For instance a response looks like "0001 ABCD", but my function, which is 
connected to the serial port object's 'readyRead()' signal runs multiple 
times, indicating that readyRead() was emitted more than once. All my 
function does is print out what the response is and then prints out a new 
line.

So if my expected device response is "0001 ABCD", I get anything from
------------
0001 A\n
BCD
------------
------------
0001 ABC\n
D
------------
------------
0001 AB\n
CD
------------

... and so on, with every 'new line \n' being an instance where the 
function was called again. Is the device response just not continuous? I'd 
like to understand how EventDriven communication is implemented in 
QextSerialPort so I can understand exactly what is happening.

-Preet

Original issue reported on code.google.com by preet.de...@gmail.com on 27 Nov 2009 at 7:31

GoogleCodeExporter commented 8 years ago
This doesn't have anything to do with event driven reads.  Serial connections 
are stream based, meaning your 
data is not guaranteed to arrive in a complete packet - it has no way of 
knowing what a complete packet for 
your app might look like, so your app needs to be prepared to accept data piece 
by piece.  The same 
could/should happen with poll based reading.

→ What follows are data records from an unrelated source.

(** GenerateSalesForecast handles the API request for sales forecasting.
    [body] is the request that [c.Bind] decoded, [None] when it failed.
    Reading a field of the [nil] pointer panics. *)
Definition GenerateSalesForecast (w : World) (decode : Decoder)
    (body : option ForecastRequest.t) : Run HTTPResponse :=
  match body with
  | None => Done (JSONError 400 "Invalid request format")
  | Some request =>
      if len (ForecastRequest.TimeSeriesData request) =? 0 then
        Done (JSONError 400 "No time series data provided")
      else
        r <- generateMultiPeriodForecastWithChatGPT w decode request ;;
        match r with
        | (_, _, Some _, drawn) =>
            fallback <- simpleForecasts w drawn request ;;
            Done (JSONForecasts 200
                    {| ForecastResponse.Daily := Daily (fst fallback);
                       ForecastResponse.Weekly := Weekly (fst fallback);
                       ForecastResponse.Monthly := Monthly (fst fallback);
                       ForecastResponse.Message := "Forecasts generated successfully";
                       ForecastResponse.RawResponse := EmptyString |})
        | (None, _, None, _) => Panic
        | (Some forecasts, rawResponse, None, _) =>
            Done (JSONForecasts 200
                    {| ForecastResponse.Daily := Daily forecasts;
                       ForecastResponse.Weekly := Weekly forecasts;
                       ForecastResponse.Monthly := Monthly forecasts;
                       ForecastResponse.Message := "Forecasts generated successfully";
                       ForecastResponse.RawResponse := rawResponse |})
        end
  end.

End ForecastMulti.

(** ** The combined chart of the dashboard, [app/src/App.tsx]

    [prepareCombinedChartData] (also in [components/SalesTrendChart.tsx])
    puts the forecast of the cache behind the actual sales and sorts the
    whole by period. *)

Module Chart.
Import JS App.

Module ForecastData.
Record t : Set := { period : string; total : float }.
End ForecastData.

(** The answer of the forecast service as the dashboard holds it; [forecast]
    is [None] when the field is [null] or missing. *)
Module ForecastResponse.
Record t : Set := {
  forecast : option (list ForecastData.t);
  timePeriod : string;
  message : string;
  rawResponse : option string
}.
End ForecastResponse.

(** [total] is [None] for [null], [forecast] is [None] when the property is
    absent. *)
Module ChartDataPoint.
Record t : Set := { period : string; total : option float; forecast : option float }.
End ChartDataPoint.

(** [forecastCache]: the entry of a period, [None] when there is none. *)
Definition ForecastCache : Set := TimePeriod -> option ForecastResponse.t.

(** [{ period: point.period, total: point.total }] *)
Definition ofActual (point : SeriesPoint) : ChartDataPoint.t :=
  {| ChartDataPoint.period := period point;
     ChartDataPoint.total := Some (total point);
     ChartDataPoint.forecast := None |}.

(** [{ period: forecastPoint.period, total: null, forecast: forecastPoint.total }] *)
Definition ofForecast (forecastPoint : ForecastData.t) : ChartDataPoint.t :=
  {| ChartDataPoint.period := ForecastData.period forecastPoint;
     ChartDataPoint.total := None;
     ChartDataPoint.forecast := Some (ForecastData.total forecastPoint) |}.

(** The comparison function of the [sort] of [prepareCombinedChartData]. *)
Definition compareChartPoints (p : TimePeriod) (a b : ChartDataPoint.t) : comparison :=
  match p with
  | month => localeCompare (ChartDataPoint.period a) (ChartDataPoint.period b)
  | _ => compareTimes (ChartDataPoint.period a) (ChartDataPoint.period b)
  end.

(** prepareCombinedChartData: combine actual and forecast data for the
    chart; [None] when [prepareTimeSeriesData] throws. *)
Definition prepareCombinedChartData (h : Host) (salesData : SalesData)
    (timePeriod : TimePeriod) (forecastCache : ForecastCache)
  : option (list ChartDataPoint.t) :=
  match prepareTimeSeriesData h salesData timePeriod with
  | None => None
  | Some actualData =>
      match forecastCache timePeriod with
      | None => Some (map ofActual actualData)
      | Some forecastData =>
          let forecastArray :=
            match ForecastResponse.forecast forecastData with
            | Some forecast => forecast
            | None => []
            end in
          if (List.length forecastArray =? 0)%nat then Some (map ofActual actualData)
          else
            let combinedData := (map ofActual actualData ++ map ofForecast forecastArray)%list in
            Some (sort (compareChartPoints timePeriod) combinedData)
      end
  end.

(** The forecast that the chart shows for a period: the array of the cache
    entry, empty without entry or array. *)
Definition shownForecast (timePeriod : TimePeriod) (forecastCache : ForecastCache)
  : list ForecastData.t :=
  match forecastCache timePeriod with
  | Some forecastData =>
      match ForecastResponse.forecast forecastData with
      | Some forecast => forecast
      | None => []
      end
  | None => []
  end.
(** * WESO turbine controller: a shallow embedding of
      [WESO25_Code_Refactored.ino] and the properties of its control loop.

    The sketch targets a classic AVR Arduino board: [int] is 16 bits wide,
    [unsigned long] is 32 bits wide, and both [float] and [double] are IEEE-754
    single precision.  Integers are modelled as [Z] with the wrap-around
    written out; floating-point values are modelled with the executable
    specification of IEEE-754 arithmetic of the standard library
    ([SpecFloat]) instantiated at precision 24 and maximal exponent 128,
    rounding to nearest, ties to even. *)

From Stdlib Require Import ZArith List String Lia Bool QArith.
From Stdlib Require Import Floats.SpecFloat.
From stdpp Require Import base list.

Local Open Scope Z_scope.

(** ** Machine numbers *)

Module F32.

Definition float : Type := spec_float.

Definition prec : Z := 24.
Definition emax : Z := 128.

(** Conversion of an integer value ([int], [unsigned long]) to [float]. *)
Definition of_Z (z : Z) : float := binary_normalize prec emax z 0 false.

(** The dyadic literal [m * 2^e]. *)
Definition dyadic (m e : Z) : float := binary_normalize prec emax m e false.

Definition add : float -> float -> float := SFadd prec emax.
Definition mul : float -> float -> float := SFmul prec emax.
Definition div : float -> float -> float := SFdiv prec emax.

(** [a < b] and [a > b] of C++; both are false when an operand is NaN. *)
Definition ltb (a b : float) : bool := SFltb a b.
Definition gtb (a b : float) : bool := SFltb b a.
Definition eqb (a b : float) : bool := SFeqb a b.

Definition zero : float := S754_zero false.

(** Conversion of a [float] to an integer type: truncation toward zero
    (finite values only; the sketch converts one literal). *)
Definition trunc (x : float) : Z :=
  match x with
  | S754_finite s m e =>
      let a := match e with
               | Zneg p => Z.quot (Zpos m) (Z.pow_pos 2 p)
               | _ => Zpos m * 2 ^ e
               end in
      if s then - a else a
  | _ => 0
  end.

(** The exact rational value of a finite [float]. *)
Definition to_Q (x : float) : option Q :=
  match x with
  | S754_zero _ => Some (0 # 1)%Q
  | S754_finite s m e =>
      let a := match e with
               | Zneg p => (Zpos m # Pos.pow 2 p)%Q
               | _ => inject_Z (Zpos m * 2 ^ e)
               end in
      Some (if s then Qopp a else a)
  | _ => None
  end.

End F32.

Abbreviation float := F32.float.

(** [int] of the AVR target: 16 bits, two's complement. *)
Definition wrap_int (z : Z) : Z := (z + 32768) mod 65536 - 32768.
Arguments wrap_int : simpl never.

(** [unsigned long] of the AVR target: 32 bits. *)
Definition wrap_ulong (z : Z) : Z := z mod 4294967296.

(** ** Constants of the sketch *)

(** [const int loadThreshold = 11.90;] the literal is converted to [int]. *)
Definition lit_11_90 : float := F32.div (F32.of_Z 119) (F32.of_Z 10).
Definition loadThreshold : Z := F32.trunc lit_11_90.

Definition HIGH : Z := 1.
Definition LOW : Z := 0.

Definition stepSize : Z := 1.
Definition actuatorMin : Z := 47.
Definition actuatorMax : Z := 71.

Definition numSamples : Z := 10.
Definition updateInterval : Z := 100.

Definition maxShaftRPM : float := F32.of_Z 1750.
Definition minValidRPM : float := F32.zero.
Definition maxValidRPM : float := F32.of_Z 5000.

Definition lit_60000000 : float := F32.of_Z 60000000.
Definition lit_1024 : float := F32.of_Z 1024.
Definition lit_0_3125 : float := F32.dyadic 5 (-4).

Original comment by lst...@gmail.com on 29 Nov 2009 at 7:11

GoogleCodeExporter commented 8 years ago
Hi lstask,

Thanks for the response. Is the EventDriven mode based on interrupts? If not 
how does
it work (as opposed to polling which continually checks the device).

-Preet

Original comment by preet.de...@gmail.com on 30 Nov 2009 at 7:24

GoogleCodeExporter commented 8 years ago
You can take a look at the source code :)  It uses a couple Qt classes that 
provide events from the OS 
corresponding to activity on a file descriptor (unix) or events on a handle 
(win).

Original comment by lst...@gmail.com on 30 Nov 2009 at 8:45

GoogleCodeExporter commented 8 years ago
Hey lstask, one more quick question for you. When I send a command to a device 
over 
the serial port, and receive multiple signals that indicate a device response, 
I'm 
running into trouble with software preemption. Is there an easy way to go 
'atomic' 
temporarily with regards to receiving these events (they occur fast enough that 
they 
preempt any attempt to disconnect the slot from the signal)? Even if my program 
would 
piece the device response together piece by piece, my event handler never 
reaches 
completion before it gets preempted. 

I was thinking of trying to modify QextSerialPort to only send one readyRead() 
event 
and then wait until an acknowledge from my application before it could send 
more. 
This also seems like it might be a significant undertaking and I'm 
overcomplicating...

Original comment by preet.de...@gmail.com on 4 Dec 2009 at 9:47

GoogleCodeExporter commented 8 years ago
I wouldn't modify the source for this.

If you're in a single threaded app, you should be able to set a flag at the 
point that you know you want to stop 
listening for signals, and then the next time your handler gets triggered, take 
that into account.  I think this is a 
more general Qt issue - you might want to post to the Qt-interest mailing list.

Original comment by lst...@gmail.com on 5 Dec 2009 at 6:31

GoogleCodeExporter commented 8 years ago
Unfortunately I'm using a multithreaded application. Is there any way to use 
waitForReadyRead() with QextSerial? That seems like it would solve this problem.